Analytics is increasingly becoming more and more important for marketing departments. There are more channels, more data points and more tools to deal with. As the complexity increases, organizations are looking at working with an external agency to deal with the analytics function. This article looks at some of the common scenarios where outsourcing happens, the challenges with outsourcing and best practices to deal with these challenges.
1. Lack of time
We see this time and again with our customers. There is always more work to do than what’s possible. Marketing analytics has not reached the stage where a senior analyst can start doing analysis without going through the data collection-processing-presentation cycle. Letting an agency handle part of this can free up time for the marketing department. In this case, outsourcing is done not for lack of skill, but merely because of lack of time.
2. Lack of expertise
Marketing analytics requires a range of skills and there are times when a particular skill is missing. It is perhaps too expensive to fill that gap or at times the need for the expertise is ad hoc in nature. Some of the examples we have seen specifically in the digital analytics industry are:
- Building a solution design document.
- Creating a predictive model
- Building a data warehouse
3. Greater flexibility in costing
Things are moving faster and faster within marketing analytics. Newer tools, data sources, methods, engagement models and channels make it harder for marketing departments to keep pace with these moving pieces. Some of them want to have the flexibility of keeping the people cost variable. Working with an agency is one way to accomplish this.

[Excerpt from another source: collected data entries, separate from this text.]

Lemma tryRegister_spec x wallet pubkey alias ok x' :
  tryRegisterElderfier x wallet pubkey alias = (ok, x') ->
  ci_store x' = ci_store x
  /\ (if ok then can_register (ci_registry x) wallet
        /\ exists efid, 0 <= efid <= 255 /\ (efid ∉ m_elderfier_ids (ci_registry x))
             /\ ci_registry x' = registered (ci_registry x) wallet pubkey alias efid
      else ~ can_register (ci_registry x) wallet /\ x' = x).
Proof.
  unfold tryRegisterElderfier, can_register. set (r := ci_registry x). case_bool_decide as Hs.
  { intros [= <- <-]. split; [done |]. split; [| done]. intros [Hn _]. rewrite Hn in Hs. by destruct Hs. }
  apply eq_None_not_Some in Hs. destruct (is_void r wallet) eqn:Hv; [intros [= <- <-]; split; [done |]; by split; [intros (_ & ? & _) |] |].
  destruct (Z.leb_spec 8 (getActiveElderfierCount r)); [intros [= <- <-]; split; [done |]; split; [intros (_ & _ & ? & _); lia | done] |].
  pose proof (next_efid_range 255 (m_elderfier_ids r) 0) as Hr. change (Z.of_nat 255) with 255 in Hr.
  pose proof (next_efid_taken 255 (m_elderfier_ids r) 0 eq_refl) as Ht. revert Hr Ht.
  generalize (next_efid 255 (m_elderfier_ids r) 0). intros efid Hr Ht. case_bool_decide as Hin.
  - intros [= <- <-]. split; [done |]. split; [| done]. intros (_ & _ & _ & j & Hj & Hnj). apply Hnj. by apply Ht.
  - intros [= <- <-]. split; [done |]. split; [split_and!; try done; exists efid; split; [lia | done] |].
    exists efid. split_and!; try done; lia.
Qed.

(** ** Every operation keeps the invariant *)

Lemma registered_ok r wallet pubkey alias efid :
  registry_ok r -> can_register r wallet -> 0 <= efid <= 255 -> efid ∉ m_elderfier_ids r -> registry_ok (registered r wallet pubkey alias efid).
Proof.
  intros [Hf Hi Hd Hc Hv] (Hn & Hnv & Hlt & _) He Hni. set (g := mkRegistration wallet alias efid pubkey ACTIVE 0 0).
  assert (Hp : registrations (registered r wallet pubkey alias efid) ≡ₚ g :: registrations r) by (by apply in_order_insert).
  split; cbn [registered m_elderfierRegistrations m_elderfier_ids m_elderfierAddresses m_voidRegistrations].
  - intros a h [[<- <-] | [Hne Hh]]%lookup_insert_Some; [cbn; split_and!; [done | done | lia | lia |] |].
    + rewrite lookup_insert_eq. by eexists.
    + destruct (Hf _ _ Hh) as (? & ? & ? & ?). split_and!; try done; [lia | lia |]. apply lookup_insert_is_Some'. by right.
  - rewrite Hp. cbn [map]. rewrite Hi. by rewrite <- Permutation_cons_append.
  - apply NoDup_app. split_and!; [done | | apply NoDup_singleton]. intros y Hy ->%list_elem_of_singleton. done.
  - unfold getActiveElderfierCount in *. rewrite (active_count_perm _ _ Hp). rewrite filter_cons, decide_True by done. cbn [length]. lia.
  - intros a i Hai. rewrite lookup_insert_None. split; [by apply (Hv a i) |]. intros <-. apply is_void_false with (i := i) in Hnv. done.
Qed.

Lemma with_pending_ok f x : registry_ok (ci_registry x) -> registry_ok (ci_registry (with_pending f x)).
Proof. intros [Hf Hi Hd Hc Hv]. by split. Qed.

Lemma address_ok x i a : registry_ok (ci_registry x) -> registry_ok (ci_registry (registerElderfierAddress x i a)).
Proof.
  intros [Hf Hi Hd Hc Hv]. split; try done. cbn. intros b g Hg. destruct (Hf _ _ Hg) as (? & ? & ? & ?).
  split_and!; try done; try lia. apply lookup_insert_is_Some'. by right.
Qed.

Lemma initiate_spec x a i b w ok x' :
  initiateElderfierUnstaking x a i b w = (ok, x') ->
  if ok then exists g, m_elderfierRegistrations (ci_registry x) !! a = Some g /\ reg_elderfier_id g = i /\ reg_status g = ACTIVE
    /\ x' = with_registrations (<[a := mkRegistration (reg_address g) (reg_ceremony_alias g) i (reg_signing_pubkey g) UNSTAKING b w]>) x
  else x' = x.
Proof.
  unfold initiateElderfierUnstaking. destruct (_ !! a) as [g |]; [| by intros [= <- <-]].
  destruct (Z.eqb_spec (reg_elderfier_id g) i) as [<- |]; cbn [negb]; [| by intros [= <- <-]].
  unfold is_active. case_bool_decide; cbn [negb]; intros [= <- <-]; [by exists g | done].
Qed.
Definition wf_prefix (tx : Transaction) : Prop :=
  0 <= tx_version tx <= TRANSACTION_VERSION_2 /\ is_uint 64 (tx_unlockTime tx)
  /\ is_vector wf_TransactionInput (tx_inputs tx) /\ is_vector wf_TransactionOutput (tx_outputs tx) /\ is_blob (tx_extra tx).

(** One list of signatures per input, as many as the input asks for. *)
Definition signed (inputs : list TransactionInput) (signatures : list (list bytes)) : Prop :=
  Forall2 (fun i s => is_array (is_pod 64) (Z.to_nat (getSignaturesCount i)) s) inputs signatures.

Definition wf_Transaction (tx : Transaction) : Prop :=
  wf_prefix tx /\ (signed (tx_inputs tx) (tx_signatures tx)
                   \/ tx_signatures tx = [] /\ Forall (fun i => getSignaturesCount i = 0) (tx_inputs tx)).

(** No list at all stands for one empty list per input. *)
Definition with_signatures (tx : Transaction) (signatures : list (list bytes)) : Transaction :=
  mkTransaction (tx_version tx) (tx_unlockTime tx) (tx_inputs tx) (tx_outputs tx) (tx_extra tx) signatures.

Definition normal (tx : Transaction) : Transaction :=
  with_signatures tx (if decide (tx_signatures tx = []) then replicate (length (tx_inputs tx)) [] else tx_signatures tx).

Lemma signatures_count_nonneg i : wf_TransactionInput i -> 0 <= getSignaturesCount i.
Proof. destruct i as [b | k | m | s | s | u]; cbn; try lia. intros (_ & Hc & _). unfold is_uint in Hc. lia. Qed.

Lemma read_write_prefix tx :
  wf_prefix tx -> exists ba, write_prefix tx = Ret ba
    /\ forall rest, read_prefix (ba ++ rest) = Ret (with_signatures tx [], rest).
Proof.
  intros (Hv & Hu & Hi & Ho & He). unfold write_prefix, check_version.
  assert (Hver : (TRANSACTION_VERSION_2 <? tx_version tx) = false) by (apply Z.ltb_ge; lia). rewrite Hver, outcome_bind_ret.
  eexists. split; [done |]. intros rest. unfold read_prefix, check_version.
  assert (is_uint 8 (tx_version tx)) by (unfold is_uint, TRANSACTION_VERSION_2 in *; lia).
  rewrite <- ?app_assoc, get_put by done. rewrite outcome_bind_ret, Hver, outcome_bind_ret. by fields_back.
Qed.

Lemma read_prefix_unique inp tx rest :
  Forall is_byte inp -> read_prefix inp = Ret (tx, rest) ->
  wf_prefix tx /\ tx_signatures tx = [] /\ (exists ba, write_prefix tx = Ret ba /\ inp = ba ++ rest) /\ Forall is_byte rest.
Proof.
  intros Hb H. unfold read_prefix in H. apply outcome_bind_inv in H as ([v i] & E & H).
  apply put_get in E as (Hv & -> & Hb1); [| done]. apply outcome_bind_inv in H as ([] & Hver & H). fields_read.
  unfold check_version in Hver. destruct (Z.ltb_spec TRANSACTION_VERSION_2 v); [done |]. unfold is_uint in Hv.
  split; [by split_and!; cbn; try lia |]. split; [done |]. split; [| done].
  unfold write_prefix, check_version. cbn [tx_version]. rewrite (proj2 (Z.ltb_ge _ _)), outcome_bind_ret by done.
  eexists. split; [done |]. cbn. by rewrite <- !app_assoc.
Qed.

Lemma read_write_signatures ins sigs :
  Forall wf_TransactionInput ins -> signed ins sigs ->
  exists ba, write_signatures ins sigs = Ret ba /\ forall rest, read_signatures ins (ba ++ rest) = Ret (sigs, rest).
Proof.
  intros Hw Hs. induction Hs as [| i s ins sigs [Hn Hp] _ IH]; [by exists [] |]. cbn [write_signatures read_signatures].
  apply Forall_cons in Hw as [Hi Hw]. pose proof (signatures_count_nonneg i Hi). destruct (IH Hw) as (ba & -> & Hr).
  rewrite (proj2 (Z.eqb_eq _ _)) by lia. cbn [negb]. rewrite outcome_bind_ret. eexists. split; [done |]. intros rest.
  rewrite <- app_assoc. change (put_items (pod 64) s) with (put (array (pod 64) (Z.to_nat (getSignaturesCount i))) s).
  rewrite get_put by done. by rewrite outcome_bind_ret, Hr, outcome_bind_ret.
Qed.

Lemma read_signatures_unique ins inp sigs rest :
  Forall wf_TransactionInput ins -> Forall is_byte inp -> read_signatures ins inp = Ret (sigs, rest) ->
  signed ins sigs /\ (exists ba, write_signatures ins sigs = Ret ba /\ inp = ba ++ rest) /\ Forall is_byte rest.
Proof.
  intros Hw. revert inp sigs. induction Hw as [| i ins Hi Hw IH]; intros inp sigs Hb H; cbn [read_signatures] in H.
  { injection H as <- <-. split; [constructor |]. split; [by exists [] | done]. }
  apply outcome_bind_inv in H as ([s i1] & E & H). apply put_get in E as ([Hn Hp] & -> & Hb1); [| done].
  apply outcome_bind_inv in H as ([l i2] & E & H). injection H as <- <-.
  apply IH in E as (Hs & (ba & Hba & ->) & Hb2); [| done]. pose proof (signatures_count_nonneg i Hi).
  split; [by constructor |]. split; [| done]. cbn [write_signatures]. rewrite (proj2 (Z.eqb_eq _ _)) by lia.
  cbn [negb]. rewrite Hba, outcome_bind_ret. eexists. split; [done |]. by rewrite <- app_assoc.
Qed.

4. Getting past the ‘hiring freeze’
As companies go through difficult times, there is usually a hiring freeze across the board. A marketing department that wants to hire an analyst is also impacted by this hiring freeze. Working with an agency at times is a practical option for companies under this scenario.
5. Need to focus on core areas
Many a time, operational areas take away the time of the marketing department from the core, strategic areas. If a team choses to move focus from operations to strategy, working with a service provider is a good option. This allows marketing and analytics teams to spend more time on things that cannot be outsourced.
6. Need for speed, economy and scale
An external agency typically would provide the marketing analytics function at greater speed and lower cost at a larger scale. The agency is built to provide marketing analytics as a service and can operate at a higher efficiency, which in turn could result in lower cost and faster turn around time.
Sometimes, the need to scale for some companies is of paramount importance. Working with an agency usually allows companies to move faster and scale more efficiently. The corollary is also true. Companies at times need to scale down faster as well. Working with a service provider allows companies to keep this option open.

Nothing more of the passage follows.